TASK PROMPT: Among the entries below, find the line with "(** * Goods", then quote it and each following line up to and including the line with "world decides for", and nothing else.

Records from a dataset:
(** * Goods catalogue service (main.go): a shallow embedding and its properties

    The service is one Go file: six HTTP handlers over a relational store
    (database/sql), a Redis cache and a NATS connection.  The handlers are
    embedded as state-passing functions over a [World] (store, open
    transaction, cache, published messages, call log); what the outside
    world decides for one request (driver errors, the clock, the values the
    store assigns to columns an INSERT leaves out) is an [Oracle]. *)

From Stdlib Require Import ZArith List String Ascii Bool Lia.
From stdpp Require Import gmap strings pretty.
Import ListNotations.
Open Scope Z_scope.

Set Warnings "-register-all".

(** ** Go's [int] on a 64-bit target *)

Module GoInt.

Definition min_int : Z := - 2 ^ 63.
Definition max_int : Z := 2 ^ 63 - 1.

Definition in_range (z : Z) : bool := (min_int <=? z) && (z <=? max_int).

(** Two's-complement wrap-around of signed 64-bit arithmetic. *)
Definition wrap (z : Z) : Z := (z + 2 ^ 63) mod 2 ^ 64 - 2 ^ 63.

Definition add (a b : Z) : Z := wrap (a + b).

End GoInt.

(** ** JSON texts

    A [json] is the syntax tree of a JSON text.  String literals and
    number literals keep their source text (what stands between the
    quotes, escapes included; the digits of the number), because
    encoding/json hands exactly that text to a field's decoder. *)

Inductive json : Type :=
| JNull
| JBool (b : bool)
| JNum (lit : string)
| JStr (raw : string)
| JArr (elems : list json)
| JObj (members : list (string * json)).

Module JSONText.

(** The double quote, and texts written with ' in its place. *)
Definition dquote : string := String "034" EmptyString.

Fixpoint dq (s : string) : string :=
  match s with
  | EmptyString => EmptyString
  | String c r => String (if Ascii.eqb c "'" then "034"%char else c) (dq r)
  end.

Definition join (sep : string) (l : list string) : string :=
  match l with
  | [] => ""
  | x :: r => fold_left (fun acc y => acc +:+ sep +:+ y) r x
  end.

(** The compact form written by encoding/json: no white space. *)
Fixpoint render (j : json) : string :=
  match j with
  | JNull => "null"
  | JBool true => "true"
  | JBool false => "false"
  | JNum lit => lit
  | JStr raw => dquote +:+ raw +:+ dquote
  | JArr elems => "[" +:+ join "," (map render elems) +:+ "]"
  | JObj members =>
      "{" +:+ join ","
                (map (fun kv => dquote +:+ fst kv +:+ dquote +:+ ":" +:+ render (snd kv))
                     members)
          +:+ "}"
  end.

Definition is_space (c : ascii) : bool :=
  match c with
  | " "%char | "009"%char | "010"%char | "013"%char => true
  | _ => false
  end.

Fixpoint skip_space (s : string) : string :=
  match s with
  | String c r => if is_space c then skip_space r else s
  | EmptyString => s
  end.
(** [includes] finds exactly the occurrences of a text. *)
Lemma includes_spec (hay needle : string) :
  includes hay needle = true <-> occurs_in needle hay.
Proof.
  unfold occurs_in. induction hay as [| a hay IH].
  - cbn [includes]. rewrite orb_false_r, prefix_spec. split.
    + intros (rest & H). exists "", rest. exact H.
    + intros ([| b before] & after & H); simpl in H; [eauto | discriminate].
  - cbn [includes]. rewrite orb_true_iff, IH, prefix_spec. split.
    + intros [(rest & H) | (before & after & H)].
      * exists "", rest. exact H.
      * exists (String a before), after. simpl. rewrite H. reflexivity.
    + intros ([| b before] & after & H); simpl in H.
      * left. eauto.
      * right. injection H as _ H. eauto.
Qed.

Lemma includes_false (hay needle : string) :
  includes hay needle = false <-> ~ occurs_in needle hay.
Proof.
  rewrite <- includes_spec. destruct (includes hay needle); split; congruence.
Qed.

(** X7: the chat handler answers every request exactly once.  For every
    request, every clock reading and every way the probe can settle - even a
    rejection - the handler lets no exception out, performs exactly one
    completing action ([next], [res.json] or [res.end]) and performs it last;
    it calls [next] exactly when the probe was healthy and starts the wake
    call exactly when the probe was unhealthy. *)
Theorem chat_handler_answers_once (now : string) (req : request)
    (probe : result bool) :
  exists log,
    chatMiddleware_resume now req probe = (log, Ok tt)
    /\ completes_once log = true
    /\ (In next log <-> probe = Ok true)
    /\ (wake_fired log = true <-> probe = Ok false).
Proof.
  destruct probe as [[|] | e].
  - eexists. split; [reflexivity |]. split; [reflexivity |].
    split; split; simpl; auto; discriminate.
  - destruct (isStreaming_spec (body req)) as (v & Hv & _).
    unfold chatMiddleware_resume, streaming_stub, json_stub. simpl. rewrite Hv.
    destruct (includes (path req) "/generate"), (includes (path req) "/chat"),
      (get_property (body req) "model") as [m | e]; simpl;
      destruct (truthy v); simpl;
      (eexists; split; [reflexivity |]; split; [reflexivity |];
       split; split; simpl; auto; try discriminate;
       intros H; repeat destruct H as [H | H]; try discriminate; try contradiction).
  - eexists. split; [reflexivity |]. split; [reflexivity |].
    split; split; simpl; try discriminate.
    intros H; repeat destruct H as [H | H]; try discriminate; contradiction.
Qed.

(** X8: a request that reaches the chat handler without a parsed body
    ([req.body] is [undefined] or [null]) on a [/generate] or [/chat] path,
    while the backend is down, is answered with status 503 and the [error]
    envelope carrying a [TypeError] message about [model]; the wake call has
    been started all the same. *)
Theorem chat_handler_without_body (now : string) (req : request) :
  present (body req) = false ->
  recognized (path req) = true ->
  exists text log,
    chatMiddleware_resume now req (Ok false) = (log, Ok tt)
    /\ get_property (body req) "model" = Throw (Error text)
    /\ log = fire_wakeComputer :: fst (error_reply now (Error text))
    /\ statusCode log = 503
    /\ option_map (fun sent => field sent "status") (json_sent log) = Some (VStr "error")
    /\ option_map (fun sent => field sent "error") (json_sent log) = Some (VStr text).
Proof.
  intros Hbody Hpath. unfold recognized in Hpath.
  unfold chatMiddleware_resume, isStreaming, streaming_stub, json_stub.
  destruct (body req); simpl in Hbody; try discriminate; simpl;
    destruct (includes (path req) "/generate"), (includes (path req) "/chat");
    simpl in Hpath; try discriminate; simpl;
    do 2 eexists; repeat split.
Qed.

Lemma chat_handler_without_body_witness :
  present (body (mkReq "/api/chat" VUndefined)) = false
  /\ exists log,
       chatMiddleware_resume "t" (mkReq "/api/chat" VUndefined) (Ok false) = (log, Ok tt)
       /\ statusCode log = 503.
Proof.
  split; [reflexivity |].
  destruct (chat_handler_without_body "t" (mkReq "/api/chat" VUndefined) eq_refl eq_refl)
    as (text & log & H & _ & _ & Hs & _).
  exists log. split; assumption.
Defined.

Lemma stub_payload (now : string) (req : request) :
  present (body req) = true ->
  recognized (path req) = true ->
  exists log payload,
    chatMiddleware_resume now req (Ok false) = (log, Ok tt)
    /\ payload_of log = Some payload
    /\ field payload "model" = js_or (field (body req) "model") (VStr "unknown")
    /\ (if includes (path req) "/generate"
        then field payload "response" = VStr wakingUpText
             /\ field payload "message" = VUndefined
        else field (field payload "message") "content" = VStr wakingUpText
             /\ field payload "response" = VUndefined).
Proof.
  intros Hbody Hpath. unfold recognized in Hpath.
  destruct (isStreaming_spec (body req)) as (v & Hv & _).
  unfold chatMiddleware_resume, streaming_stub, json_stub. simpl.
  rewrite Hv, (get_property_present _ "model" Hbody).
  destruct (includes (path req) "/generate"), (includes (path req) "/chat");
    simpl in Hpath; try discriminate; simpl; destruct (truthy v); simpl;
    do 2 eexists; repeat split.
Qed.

---

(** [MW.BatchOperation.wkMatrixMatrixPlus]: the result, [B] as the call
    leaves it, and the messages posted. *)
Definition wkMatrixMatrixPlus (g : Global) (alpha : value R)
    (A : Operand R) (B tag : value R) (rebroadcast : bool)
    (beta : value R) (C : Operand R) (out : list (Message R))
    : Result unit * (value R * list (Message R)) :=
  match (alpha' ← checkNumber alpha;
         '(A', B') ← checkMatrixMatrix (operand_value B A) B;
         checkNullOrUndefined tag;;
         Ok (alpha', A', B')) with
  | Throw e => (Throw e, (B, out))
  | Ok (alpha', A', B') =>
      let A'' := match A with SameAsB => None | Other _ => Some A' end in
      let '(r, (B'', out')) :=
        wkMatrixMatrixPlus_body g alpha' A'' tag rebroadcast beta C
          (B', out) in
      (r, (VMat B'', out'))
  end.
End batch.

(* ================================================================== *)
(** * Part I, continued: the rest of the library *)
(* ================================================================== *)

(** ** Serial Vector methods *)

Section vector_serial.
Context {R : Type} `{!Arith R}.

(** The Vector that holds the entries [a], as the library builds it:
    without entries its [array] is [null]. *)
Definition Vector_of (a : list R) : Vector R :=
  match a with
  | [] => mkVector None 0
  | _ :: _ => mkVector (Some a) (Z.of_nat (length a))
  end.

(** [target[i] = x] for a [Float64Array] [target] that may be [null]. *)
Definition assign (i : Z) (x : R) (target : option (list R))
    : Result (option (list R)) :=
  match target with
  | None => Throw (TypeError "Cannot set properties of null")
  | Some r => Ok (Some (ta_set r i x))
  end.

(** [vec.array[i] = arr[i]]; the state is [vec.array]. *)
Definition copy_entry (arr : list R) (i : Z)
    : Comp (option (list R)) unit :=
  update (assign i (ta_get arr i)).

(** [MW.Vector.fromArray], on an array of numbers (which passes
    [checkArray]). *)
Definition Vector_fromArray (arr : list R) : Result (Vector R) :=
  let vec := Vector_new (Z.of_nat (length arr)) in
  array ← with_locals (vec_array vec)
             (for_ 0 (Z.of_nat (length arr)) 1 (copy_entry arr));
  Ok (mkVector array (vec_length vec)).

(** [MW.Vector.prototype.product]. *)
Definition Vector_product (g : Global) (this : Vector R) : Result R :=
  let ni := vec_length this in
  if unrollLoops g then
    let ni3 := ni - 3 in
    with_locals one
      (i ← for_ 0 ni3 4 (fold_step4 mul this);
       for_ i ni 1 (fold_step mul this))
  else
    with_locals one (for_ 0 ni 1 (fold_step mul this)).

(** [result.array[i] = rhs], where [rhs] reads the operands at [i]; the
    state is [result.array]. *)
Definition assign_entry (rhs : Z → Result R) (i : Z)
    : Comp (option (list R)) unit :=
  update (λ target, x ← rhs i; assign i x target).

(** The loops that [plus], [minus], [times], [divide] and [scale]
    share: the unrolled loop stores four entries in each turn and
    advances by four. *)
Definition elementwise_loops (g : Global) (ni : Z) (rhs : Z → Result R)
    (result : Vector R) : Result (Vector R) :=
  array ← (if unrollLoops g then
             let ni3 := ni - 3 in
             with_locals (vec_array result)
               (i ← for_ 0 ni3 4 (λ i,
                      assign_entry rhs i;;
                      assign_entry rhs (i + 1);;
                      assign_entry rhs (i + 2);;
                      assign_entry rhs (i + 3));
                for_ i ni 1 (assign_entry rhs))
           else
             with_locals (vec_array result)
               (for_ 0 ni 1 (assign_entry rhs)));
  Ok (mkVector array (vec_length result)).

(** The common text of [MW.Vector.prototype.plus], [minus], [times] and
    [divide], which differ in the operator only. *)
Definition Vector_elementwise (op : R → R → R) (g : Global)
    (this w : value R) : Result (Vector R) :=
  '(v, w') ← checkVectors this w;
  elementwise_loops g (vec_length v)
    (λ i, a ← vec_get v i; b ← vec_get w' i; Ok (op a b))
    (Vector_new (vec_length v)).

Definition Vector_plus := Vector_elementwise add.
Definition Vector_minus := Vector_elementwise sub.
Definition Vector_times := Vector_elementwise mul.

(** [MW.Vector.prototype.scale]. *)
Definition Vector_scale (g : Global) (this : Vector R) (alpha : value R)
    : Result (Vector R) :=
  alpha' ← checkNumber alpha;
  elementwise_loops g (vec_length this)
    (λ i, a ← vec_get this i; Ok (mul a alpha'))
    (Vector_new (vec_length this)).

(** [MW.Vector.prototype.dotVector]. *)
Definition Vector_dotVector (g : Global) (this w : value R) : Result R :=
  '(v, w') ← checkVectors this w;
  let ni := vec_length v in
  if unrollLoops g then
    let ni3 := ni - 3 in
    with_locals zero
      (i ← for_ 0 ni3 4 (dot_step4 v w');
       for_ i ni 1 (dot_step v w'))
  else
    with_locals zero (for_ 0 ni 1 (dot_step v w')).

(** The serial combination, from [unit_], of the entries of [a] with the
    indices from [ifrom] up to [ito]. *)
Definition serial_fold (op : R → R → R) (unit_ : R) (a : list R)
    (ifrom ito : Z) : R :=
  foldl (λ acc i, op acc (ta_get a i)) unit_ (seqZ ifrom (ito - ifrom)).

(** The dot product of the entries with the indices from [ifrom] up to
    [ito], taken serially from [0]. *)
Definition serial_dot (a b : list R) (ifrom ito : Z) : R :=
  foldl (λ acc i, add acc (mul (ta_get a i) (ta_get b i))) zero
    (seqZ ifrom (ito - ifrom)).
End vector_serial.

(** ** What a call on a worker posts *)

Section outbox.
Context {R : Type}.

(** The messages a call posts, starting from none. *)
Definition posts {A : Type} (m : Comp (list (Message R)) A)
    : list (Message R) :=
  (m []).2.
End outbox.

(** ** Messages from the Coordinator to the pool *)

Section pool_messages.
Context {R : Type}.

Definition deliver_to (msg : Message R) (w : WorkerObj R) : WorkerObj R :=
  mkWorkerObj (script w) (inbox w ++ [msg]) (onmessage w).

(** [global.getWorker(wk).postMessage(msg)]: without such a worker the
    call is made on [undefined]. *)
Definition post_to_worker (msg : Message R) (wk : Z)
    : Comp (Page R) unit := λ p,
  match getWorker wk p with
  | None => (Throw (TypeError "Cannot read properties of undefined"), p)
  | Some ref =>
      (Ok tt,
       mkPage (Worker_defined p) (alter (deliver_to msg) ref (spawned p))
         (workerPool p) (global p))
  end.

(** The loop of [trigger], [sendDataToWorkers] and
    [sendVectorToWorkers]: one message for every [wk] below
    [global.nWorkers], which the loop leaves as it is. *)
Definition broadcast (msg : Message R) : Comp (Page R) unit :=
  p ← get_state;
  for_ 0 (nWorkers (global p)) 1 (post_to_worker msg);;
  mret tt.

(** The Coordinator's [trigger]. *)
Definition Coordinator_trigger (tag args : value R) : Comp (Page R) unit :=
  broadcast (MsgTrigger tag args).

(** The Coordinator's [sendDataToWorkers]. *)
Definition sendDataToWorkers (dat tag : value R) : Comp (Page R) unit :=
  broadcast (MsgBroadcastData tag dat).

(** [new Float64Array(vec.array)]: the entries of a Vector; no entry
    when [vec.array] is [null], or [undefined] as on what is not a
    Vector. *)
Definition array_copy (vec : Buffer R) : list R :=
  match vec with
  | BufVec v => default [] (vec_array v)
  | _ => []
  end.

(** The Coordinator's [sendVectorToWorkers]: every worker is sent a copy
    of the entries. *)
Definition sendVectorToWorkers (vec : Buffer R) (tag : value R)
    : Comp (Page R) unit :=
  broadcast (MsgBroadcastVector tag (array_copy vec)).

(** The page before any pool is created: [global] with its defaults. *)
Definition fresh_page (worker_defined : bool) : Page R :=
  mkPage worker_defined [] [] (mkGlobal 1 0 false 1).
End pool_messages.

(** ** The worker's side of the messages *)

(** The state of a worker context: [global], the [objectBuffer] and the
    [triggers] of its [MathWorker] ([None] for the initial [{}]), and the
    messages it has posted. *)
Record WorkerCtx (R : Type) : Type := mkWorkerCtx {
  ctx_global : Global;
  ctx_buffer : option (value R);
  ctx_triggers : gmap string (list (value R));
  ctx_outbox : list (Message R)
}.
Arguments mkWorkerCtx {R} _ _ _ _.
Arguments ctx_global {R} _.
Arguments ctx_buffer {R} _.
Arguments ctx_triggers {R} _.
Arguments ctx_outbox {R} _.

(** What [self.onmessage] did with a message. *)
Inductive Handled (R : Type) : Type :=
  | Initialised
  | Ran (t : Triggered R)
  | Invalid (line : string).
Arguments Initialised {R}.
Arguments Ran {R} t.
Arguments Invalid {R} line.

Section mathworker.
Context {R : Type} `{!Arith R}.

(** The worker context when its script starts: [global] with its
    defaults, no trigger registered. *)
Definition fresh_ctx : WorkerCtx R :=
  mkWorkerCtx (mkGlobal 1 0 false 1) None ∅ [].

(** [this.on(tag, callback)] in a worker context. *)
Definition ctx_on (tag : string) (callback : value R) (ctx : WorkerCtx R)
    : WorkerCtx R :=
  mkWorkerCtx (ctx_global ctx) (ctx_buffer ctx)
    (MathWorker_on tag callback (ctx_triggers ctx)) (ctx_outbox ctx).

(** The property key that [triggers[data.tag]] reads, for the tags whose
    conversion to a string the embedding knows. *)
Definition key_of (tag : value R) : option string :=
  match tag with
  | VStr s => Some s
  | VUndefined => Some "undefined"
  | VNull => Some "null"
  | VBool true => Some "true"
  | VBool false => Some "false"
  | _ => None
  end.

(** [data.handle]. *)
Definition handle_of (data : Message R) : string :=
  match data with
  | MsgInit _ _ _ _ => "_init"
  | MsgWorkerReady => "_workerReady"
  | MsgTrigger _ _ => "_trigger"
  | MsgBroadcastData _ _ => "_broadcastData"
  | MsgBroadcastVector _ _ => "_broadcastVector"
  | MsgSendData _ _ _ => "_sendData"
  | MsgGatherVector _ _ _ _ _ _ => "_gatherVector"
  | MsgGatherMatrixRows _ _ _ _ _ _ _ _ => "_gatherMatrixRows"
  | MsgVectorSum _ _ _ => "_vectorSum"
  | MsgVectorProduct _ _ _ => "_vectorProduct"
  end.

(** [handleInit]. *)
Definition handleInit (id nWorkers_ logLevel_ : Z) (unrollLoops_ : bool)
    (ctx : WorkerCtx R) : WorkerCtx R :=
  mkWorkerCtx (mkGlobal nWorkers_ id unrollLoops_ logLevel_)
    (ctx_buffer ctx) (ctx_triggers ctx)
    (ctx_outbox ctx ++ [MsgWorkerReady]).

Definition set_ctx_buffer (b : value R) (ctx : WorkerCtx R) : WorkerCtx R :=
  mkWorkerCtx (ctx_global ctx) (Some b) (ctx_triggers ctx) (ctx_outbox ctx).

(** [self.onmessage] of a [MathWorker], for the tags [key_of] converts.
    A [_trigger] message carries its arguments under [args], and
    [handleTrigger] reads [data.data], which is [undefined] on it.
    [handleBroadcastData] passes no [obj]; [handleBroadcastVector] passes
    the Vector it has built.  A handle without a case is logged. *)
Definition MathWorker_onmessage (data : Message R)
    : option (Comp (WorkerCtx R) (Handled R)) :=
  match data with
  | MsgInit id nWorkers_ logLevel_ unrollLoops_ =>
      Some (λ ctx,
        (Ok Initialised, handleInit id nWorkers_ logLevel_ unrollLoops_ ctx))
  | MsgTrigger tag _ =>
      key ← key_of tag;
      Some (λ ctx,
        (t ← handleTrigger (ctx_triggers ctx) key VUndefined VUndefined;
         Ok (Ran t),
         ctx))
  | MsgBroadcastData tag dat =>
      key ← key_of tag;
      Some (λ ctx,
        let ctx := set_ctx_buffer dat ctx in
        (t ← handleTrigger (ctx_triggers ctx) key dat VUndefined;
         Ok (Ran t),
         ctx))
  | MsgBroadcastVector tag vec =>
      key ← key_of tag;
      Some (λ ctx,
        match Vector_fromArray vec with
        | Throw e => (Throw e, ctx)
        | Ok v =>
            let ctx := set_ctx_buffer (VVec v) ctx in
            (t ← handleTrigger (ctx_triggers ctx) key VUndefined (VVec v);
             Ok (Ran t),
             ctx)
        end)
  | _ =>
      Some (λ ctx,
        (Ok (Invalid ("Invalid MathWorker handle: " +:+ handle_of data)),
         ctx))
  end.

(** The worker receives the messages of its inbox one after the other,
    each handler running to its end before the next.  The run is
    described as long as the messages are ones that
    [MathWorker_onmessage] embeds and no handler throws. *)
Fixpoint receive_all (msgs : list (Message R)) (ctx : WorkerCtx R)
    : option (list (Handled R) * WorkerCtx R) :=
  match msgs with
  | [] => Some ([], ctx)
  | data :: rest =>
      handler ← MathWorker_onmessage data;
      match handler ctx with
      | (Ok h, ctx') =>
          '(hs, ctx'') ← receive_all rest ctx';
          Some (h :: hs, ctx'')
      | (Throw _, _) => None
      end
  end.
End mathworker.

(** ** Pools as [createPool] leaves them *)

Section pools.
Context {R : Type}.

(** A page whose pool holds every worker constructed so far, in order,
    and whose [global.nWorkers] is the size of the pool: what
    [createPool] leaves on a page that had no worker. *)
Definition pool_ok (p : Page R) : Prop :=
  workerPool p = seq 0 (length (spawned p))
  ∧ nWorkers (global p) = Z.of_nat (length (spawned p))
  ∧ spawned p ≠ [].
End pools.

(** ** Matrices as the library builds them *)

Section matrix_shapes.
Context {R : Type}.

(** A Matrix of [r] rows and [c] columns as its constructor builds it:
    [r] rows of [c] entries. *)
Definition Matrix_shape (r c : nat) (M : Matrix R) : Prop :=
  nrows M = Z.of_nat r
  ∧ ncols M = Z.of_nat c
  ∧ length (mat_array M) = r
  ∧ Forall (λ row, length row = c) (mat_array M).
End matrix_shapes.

EXERCISE SOLUTION:
(** * Goods catalogue service (main.go): a shallow embedding and its properties

    The service is one Go file: six HTTP handlers over a relational store
    (database/sql), a Redis cache and a NATS connection.  The handlers are
    embedded as state-passing functions over a [World] (store, open
    transaction, cache, published messages, call log); what the outside
    world decides for one request (driver errors, the clock, the values the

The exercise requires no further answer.